# Importation of documents from Open Science sources

---
## <a name="HAL">HAL</a> (France, UPHF)
---

This document shows the data provided by HAL repository and  how to get data with a specific request.

---

 - Need to be register : No
 - API : Yes
 - Cost : Free
 - Documentation : Yes (in french only)
 - Access : simple GET request
 - Ref biblio : bibtex, endnote, COINS
 - answer format : json (default), xml, atom, csv

- fields : a lot !!
  - title, abstract, authors, origin (conference, journal, project, ...), date

In [1]:
#import for the waiting
from tqdm import tqdm
#import for web requests
import requests

---
### Define the request
See ["type de champs"](https://api.archives-ouvertes.fr/docs/search/?schema=fields#fields) for the detail about the parameters.

In [16]:
#  HAL API URL to search documents (here focused on UPHF docs)
base_url = 'https://api.archives-ouvertes.fr/search/uphf/'
#  HAL API URL to search documents (here focused on ANR projects)
#base_url = 'https://api.archives-ouvertes.fr/search/anr/'

In [41]:
# search parameters
# query = agent and keyword linked to IA
# fields to get = title, absract, authors, conference, doi, ....
# format = JSON (can be XML, Bibtex, ..)
# nb of document to get = 5 for the example
# search in keyword (possibbility to search in abstract, title, .....)
query='(agent~  OR Bayesian~ OR learning~ OR constraint~ OR holonic~ OR artificial intelligence OR self-org~ OR intelligence~ OR self-org~ OR self-adapt)'

# Fields to get back (title, abstract, ...) (see API doc)
details = 'title_s,authFullName_s,keyword_s,conferenceTitle_s,doiId_s,journalTitle_s,proceedings_s,bookTitle_s,abstract_s,submittedDateY_i,anrProjectAcronym_s,collIsParentOfColl_fs'

params = {
    'q': "*", #question
    'fl': details,  
    'start':0,
    'sort': 'submittedDateY_i desc', # sort by year decreasing (asc for ascending)    'wt': 'json',  # output format (JSON here, but XML, Bibtex, .... are possible)
    'rows': 10000,  # nb of documents to get
}

----
### Launch the request
A simple GET request interrogate the HAL repository to retreive the asked document in the format you have chosen


In [23]:
# GET request
response = requests.get(base_url, params=params)
#response = requests.get(base_url)


In [18]:
response

<Response [200]>

In [61]:
# WARNING you should check if the request succeed (200 = Ok, 404 = Error, 102 = in process)
if response.status_code == 200: 
    print("response in JSON format : ok")


response in JSON format : ok


---
### Decode the result
You have to choose the decoder in relation with the format : 


In [62]:
data = response.json()
# data is a dictionary containing the nb of articles found, and a dictionary with the articles

In [63]:
# from the response of the data, get the docs
articles = data["response"]["docs"]

In [52]:
len(articles)

2000

In [66]:
articles[1]

{'proceedings_s': '0',
 'title_s': ['Literatura, literatura infantil e valores: da inculcação ao questionamento',
  'Littérature, littérature de jeunesse et valeurs : de l’inculcation à l’interrogation'],
 'keyword_s': ['Littérature de jeunesse Valeurs',
  'Inculcation ou interrogation Ethique et esthétique'],
 'abstract_s': ['A literatura sempre foi e continua sendo atravessada pela questão dos valores.

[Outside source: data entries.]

(** C7 (amended). For every series the peaks are exactly the middle indices
    (rounded down) of the runs of equal closes that lie inside the series and
    have a strictly smaller close on each side, and the valleys those of the
    runs with a strictly larger close on each side; index 0 and the last
    index are never reported; where no two neighbouring closes are equal, the
    peaks are exactly the interior indices i with close[i] > close[i-1] and
    close[i] > close[i+1] and the valleys the strict minima; for
    [1, 3, 1, 3, 1] the peaks are [1, 3] and the valleys [2]. *)
Theorem extrema_are_flat_runs (x : list float) :
  (forall m, In m (peaks_of x) <-> exists l r, peak_run x l r /\ m = (l + r) / 2)
  /\ (forall m, In m (valleys_of x) <-> exists l r, valley_run x l r /\ m = (l + r) / 2)
  /\ (forall m, In m (peaks_of x) \/ In m (valleys_of x) -> interior x m)
  /\ (no_flat x = true ->
      forall m,
        (In m (peaks_of x) <-> interior x m /\ strict_max x m = true)
        /\ (In m (valleys_of x) <-> interior x m /\ strict_min x m = true))
  /\ peaks_of [1; 3; 1; 3; 1]%float = [1; 3]
  /\ valleys_of [1; 3; 1; 3; 1]%float = [2].
Proof.
  split; [|split; [|split; [|split; [|split]]]].
  - apply peaks_of_spec.
  - apply valleys_of_spec.
  - intros m [H|H].
    + apply peaks_of_spec in H. destruct H as (l & r & (H1 & H2 & H3 & _) & ->).
      now apply run_midpoint_interior.
    + apply valleys_of_spec in H. destruct H as (l & r & (H1 & H2 & H3 & _) & ->).
      now apply run_midpoint_interior.
  - intros Hflat m. split.
    + now apply peaks_without_flats.
    + now apply valleys_without_flats.
  - reflexivity.
  - reflexivity.
Qed.

Lemma extrema_are_flat_runs_witness :
  no_flat [1; 3; 1; 3; 1]%float = true
  /\ (In 3 (peaks_of [1; 3; 1; 3; 1]%float)
      <-> interior [1; 3; 1; 3; 1]%float 3 /\ strict_max [1; 3; 1; 3; 1]%float 3 = true).
Proof.
  split; [reflexivity|].
  apply (proj1 (proj2 (proj2 (proj2 (extrema_are_flat_runs [1; 3; 1; 3; 1]%float)))));
    reflexivity.
Defined.

(** ** The relative-difference checks (C3, C4) *)

Lemma from_end_take (x : list float) (idx : list nat) (k : nat) :
  1 <= k -> k <= length idx ->
  from_end (take x idx) k nan = at_ x (from_end idx k 0).
Proof.
  intros H1 H2. unfold from_end, take. rewrite length_map.
  rewrite (nth_indep _ nan (at_ x 0)) by (rewrite length_map; lia).
  apply map_nth.
Qed.

Lemma close_pair_take (x : list float) (idx : list nat) :
  2 <= length idx ->
  close_pair (take x idx)
  = PrimFloat.ltb
      (PrimFloat.div
         (PrimFloat.abs (PrimFloat.sub (at_ x (from_end idx 1 0)) (at_ x (from_end idx 2 0))))
         (at_ x (from_end idx 2 0)))
      threshold.
Proof.
  intros H. unfold close_pair. now rewrite !from_end_take by lia.
Qed.

Lemma double_label_fires (k : kind) (x : list float) :
  2 <= length (extrema k x) ->
  In (double_label k) (patterns_of x) <-> close_pair (take x (extrema k x)) = true.
Proof.
  intros H. apply Nat.leb_le in H.
  unfold patterns_of, double_top, double_bottom, head_and_shoulders.
  rewrite !in_app_iff.
  destruct k; simpl in *; rewrite ?H;
    repeat match goal with
           | |- context [if ?b then _ else _] => destruct b
           end; simpl; intuition congruence.
Qed.

(** X1. For every series with fewer than two peaks (resp. valleys), Double Top
    (resp. Double Bottom) never fires. *)
Theorem few_extrema_no_double (k : kind) (x : list float) :
  length (extrema k x) < 2 -> ~ In (double_label k) (patterns_of x).
Proof.
  intros H. apply Nat.leb_gt in H.
  unfold patterns_of, double_top, double_bottom, head_and_shoulders.
  rewrite !in_app_iff.
  destruct k; simpl in *; rewrite ?H;
    repeat match goal with
           | |- context [if ?b then _ else _] => destruct b
           end; simpl; intuition congruence.
Qed.

Lemma few_extrema_no_double_witness :
  length (extrema Valley [1; 3; 1; 3; 1]%float) < 2
  /\ ~ In "Double Bottom" (patterns_of [1; 3; 1; 3; 1]%float).
Proof.
  assert (H : length (extrema Valley [1; 3; 1; 3; 1]%float) < 2)
    by (vm_compute; lia).
  split; [exact H|].
  exact (few_extrema_no_double Valley [1; 3; 1; 3; 1]%float H).
Defined.

Lemma double_label_quotient (k : kind) (x : list float) :
  2 <= length (extrema k x) ->
  In (double_label k) (patterns_of x)
  <-> PrimFloat.ltb (quotient k x) threshold = true.
Proof.
  intros H. rewrite double_label_fires by assumption.
  rewrite close_pair_take by assumption. reflexivity.
Qed.

(** C3 (claim as stated, refuted). In [-200, -100, -200, -10, -200] the peaks
    are at 1 and 3, with closes -100 (the reference) and -10. The stated
    formula gives |-10 - -100| / |-100| = 0.9, not below 0.02, yet the code
    divides by -100 itself, gets -0.9 < 0.02, and Double Top fires: the sign
    of the reference changes which pairs match. *)
Lemma negative_reference_matches :
  peaks_of [-200; -100; -200; -10; -200]%float = [1; 3]
  /\ In "Double Top" (patterns_of [-200; -100; -200; -10; -200]%float)
  /\ PrimFloat.ltb
       (PrimFloat.div (PrimFloat.abs (PrimFloat.sub (-10) (-100)))
                      (PrimFloat.abs (-100)))
       threshold = false.
Proof. repeat split; try reflexivity. left. reflexivity. Qed.

(** C3 (amended). For every series with at least two peaks (resp. valleys),
    Double Top (resp. Double Bottom) fires iff
    |last - second_last| / second_last < 0.02, the denominator being the
    second-most-recent peak (resp. valley) value itself, with its sign. When
    that value is positive this is the test with its absolute value as the
    denominator; when it is negative the label fires whatever the
    difference, unless the quotient is NaN. *)
Theorem double_check_signed_reference (k : kind) (x : list float) :
  2 <= length (extrema k x) ->
  (In (double_label k) (patterns_of x)
   <-> PrimFloat.ltb (quotient k x) threshold = true)
  /\ (PrimFloat.ltb 0 (reference k x) = true ->
      (In (double_label k) (patterns_of x)
       <-> PrimFloat.ltb
             (PrimFloat.div
                (PrimFloat.abs (PrimFloat.sub (last_value k x) (reference k x)))
                (PrimFloat.abs (reference k x)))
             threshold = true))
  /\ (PrimFloat.ltb (reference k x) 0 = true ->
      In (double_label k) (patterns_of x)
      \/ PrimFloat.eqb (quotient k x) (quotient k x) = false).
Proof.
  intros H. pose proof (double_label_quotient k x H) as E.
  split; [exact E|]. split.
  - intros Hpos. rewrite (abs_of_positive Hpos). exact E.
  - intros Hneg. unfold quotient in *.
    destruct (quotient_by_negative
                (PrimFloat.sub (last_value k x) (reference k x)) Hneg) as [Q|Q].
    + left. now apply E.
    + now right.
Qed.

Lemma double_check_signed_reference_witness :
  2 <= length (extrema Valley [3; 1; 3; 1; 3]%float)
  /\ (In "Double Bottom" (patterns_of [3; 1; 3; 1; 3]%float)
      <-> PrimFloat.ltb (quotient Valley [3; 1; 3; 1; 3]%float) threshold = true).
Proof.
  assert (H : 2 <= length (extrema Valley [3; 1; 3; 1; 3]%float))
    by (vm_compute; lia).
  split; [exact H|].
  exact (proj1 (double_check_signed_reference Valley [3; 1; 3; 1; 3]%float H)).
Defined.

(** C4 (claim as stated, refuted). In [-1, -0.0, -1, -0.5, -1] the peaks are
    at 1 and 3; the reference, the close -0.0 at index 1, is exactly zero
    (-0.0 == 0), the code divides 0.5 by it without a guard, gets -inf, which
    is below 0.02, and Double Top fires. *)
Lemma negative_zero_reference_matches :
  peaks_of [-1; neg_zero; -1; -0.5; -1]%float = [1; 3]
  /\ reference Peak [-1; neg_zero; -1; -0.5; -1]%float = neg_zero
  /\ PrimFloat.eqb (reference Peak [-1; neg_zero; -1; -0.5; -1]%float) 0 = true
  /\ In "Double Top" (patterns_of [-1; neg_zero; -1; -0.5; -1]%float).
Proof. repeat split; try reflexivity. left. reflexivity. Qed.

(** ** Connecting with retries (C2) *)

Lemma connect_loop_failures (failures : list exn) :
  forall script retries done,
    length failures <= retries ->
    connect_loop (map Fails failures ++ script) retries done
    = connect_loop script (retries - length failures)
        (done ++ flat_map (fun _ => failed_attempt) failures).
Proof.
  induction failures as [|e failures IH]; intros script retries done H; simpl in *.
  - now rewrite Nat.sub_0_r, app_nil_r.
  - destruct retries as [|retries]; [lia|]. simpl.
    rewrite IH by lia. now rewrite <- app_assoc.
Qed.

Lemma connect_loop_exhausted (script : list attempt) (done : list event) :
  connect_loop script 0 done = Some (done, Raises gave_up).
Proof. destruct script; reflexivity. Qed.

Lemma attempts_app (tr tr' : list event) :
  attempts (tr ++ tr') = attempts tr + attempts tr'.
Proof. unfold attempts. now rewrite filter_app, length_app. Qed.

Lemma sleeps_app (tr tr' : list event) : sleeps (tr ++ tr') = sleeps tr ++ sleeps tr'.
Proof. unfold sleeps. apply flat_map_app. Qed.

Lemma attempts_failures (failures : list exn) :
  attempts (flat_map (fun _ => failed_attempt) failures) = length failures.
Proof.
  induction failures as [|e failures IH]; [reflexivity|].
  unfold attempts in *. simpl. now rewrite IH.
Qed.

Lemma sleeps_failures (failures : list exn) :
  sleeps (flat_map (fun _ => failed_attempt) failures) = repeat 5%Z (length failures).
Proof.
  induction failures as [|e failures IH]; [reflexivity|].
  unfold sleeps in *. simpl. now rewrite IH.
Qed.

(** C2 (claim as stated, refuted). With six failing attempts scripted the run
    raises ConnectionError after making five of them: the sixth attempt is
    never made. With five failures followed by an attempt that would succeed,
    the run still raises after the fifth failure. *)
Lemma no_sixth_attempt :
  option_map (fun run => (attempts (trace run), result run))
             (_connect_to_rabbitmq (repeat refused 6))
  = Some (5, Raises gave_up)
  /\ option_map (fun run => (attempts (trace run), result run))
                (_connect_to_rabbitmq (repeat refused 5 ++ [Connects (Connection 1 true)]))
     = Some (5, Raises gave_up).
Proof. split; reflexivity. Qed.

(** C2 (amended). The connect operation retries on a raised failure and sleeps
    5 seconds after each failed attempt. For every run whose first k < 5
    attempts raise and whose next attempt yields an open connection, it
    returns that connection after k + 1 attempts and k sleeps of 5 seconds.
    For every run whose first 5 attempts raise, it raises ConnectionError
    after the fifth (and a fifth sleep), whatever a further attempt would
    do: no sixth attempt is made. *)
Theorem connect_gives_up_after_five (failures : list exn) (rest : list attempt) :
  (forall conn, is_open conn = true -> length failures < 5 ->
     exists tr,
       _connect_to_rabbitmq (map Fails failures ++ Connects conn :: rest)
       = Some (tr, Returns conn)
       /\ attempts tr = length failures + 1
       /\ sleeps tr = repeat 5%Z (length failures))
  /\ (length failures = 5 ->
      exists tr,
        _connect_to_rabbitmq (map Fails failures ++ rest) = Some (tr, Raises gave_up)
        /\ attempts tr = 5
        /\ sleeps tr = repeat 5%Z 5).
Proof.
  unfold _connect_to_rabbitmq. split.
  - intros conn Hopen Hlen. rewrite connect_loop_failures by lia.
    destruct (5 - length failures) as [|retries] eqn:E; [lia|].
    simpl. rewrite Hopen. eexists. split; [reflexivity|]. split.
    + rewrite attempts_app, attempts_failures. reflexivity.
    + rewrite sleeps_app, sleeps_failures. simpl. now rewrite app_nil_r.
  - intros Hlen. rewrite connect_loop_failures by lia.
    rewrite Hlen, connect_loop_exhausted. eexists. split; [reflexivity|]. split.
    + rewrite attempts_app, attempts_failures. exact Hlen.
    + rewrite sleeps_app, sleeps_failures, Hlen. reflexivity.
Qed.

Lemma connect_gives_up_after_five_witness :
  is_open (Connection 1 true) = true
  /\ length [Exn AMQPConnectionError "a"; Exn AMQPConnectionError "b"] < 5
  /\ exists tr,
       _connect_to_rabbitmq
         (map Fails [Exn AMQPConnectionError "a"; Exn AMQPConnectionError "b"]
            ++ Connects (Connection 1 true) :: [])
       = Some (tr, Returns (Connection 1 true))
       /\ attempts tr = 3
       /\ sleeps tr = [5%Z; 5%Z].
Proof.
  split; [reflexivity|]. split; [simpl; lia|].
  apply (proj1 (connect_gives_up_after_five
                  [Exn AMQPConnectionError "a"; Exn AMQPConnectionError "b"] [])
               (Connection 1 true)); [reflexivity|simpl; lia].
Defined.

(** ** The analysis, the result sink and the callback *)

Section AnalysisFacts.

Apesar de seu relativo sucesso no século XX, os formalistas e os estruturalistas não conseguiram eliminar essa questão dos valores. Pelo contrário, os trabalhos recentes lhe consagram um lugar cada vez maior. Este lugar foi profundamente renovado, especialmente na literatura para a juventude, pois se trata sempre mais decisivamente de passar de uma postura de inculcação de valores a uma didática centrada sobre sua interrogação para combinar formação literária e formação pessoal. Como descrever e explicar essas evoluções? Por que valorizar os corpus e as abordagens que trabalham para co

In [54]:
#we keep only the non empty details for each articles
true_details = []
for idx, article in enumerate(articles, start=1):
    dict_details = {}
    tab_details = details.split(',')
    for d in tab_details:
        value = article.get(d, '')
        if value != '':
            dict_details[d] = value
#            print(f"{d} : {dict_details[d]}")
    true_details.append(dict_details)
#    print("="*50 + "\n")

In [55]:
len(true_details)

2000

In [58]:
true_details[0]

{'title_s': ['The Implementation of a Quality Management Standard in a Food SME: A Network Learning Perspective'],
 'authFullName_s': ['Zam-Zam Abdirahman', 'Loïc Sauvée'],
 'keyword_s': ['Food SME innovation learning network quality management standard',
  'Food SME',
  'Innovation',
  'Learning',
  'Network',
  'Quality management standard',
  'Food Consumption/Nutrition/Food Safety',
  'Food Security and Poverty',
  'Industrial Organization',
  'Research and Development/Tech Change/Emerging Technologies',
  'Food SME',
  'Innovation',
  'Learning',
  'Network',
  'Quality management standard'],
 'doiId_s': '10.22004/ag.econ.144857',
 'journalTitle_s': 'International Journal on Food System Dynamics',
 'abstract_s': ['In the modern agrifood economies, the development of quality management standards is crucial, and food small and medium enterprises (SMEs) usually face difficulties in implementing them. In this context, the aim of the article is two-fold. Firstly it is to craft an origi

---
## Save
We complete the data of each paper from their DOI (field, references).<br>
And we save the result in a csv file with the headers `` 'title', 'keywords', 'abstract', 'field', 'authors', 'date', 'doi', 'references'``.
The objective is to store the data of the different repositories in a same format.



In [11]:
#we choose these data from DOI (we could have more (pdf if provided, ....))
doi_keys = ["title","author","subject", "reference"]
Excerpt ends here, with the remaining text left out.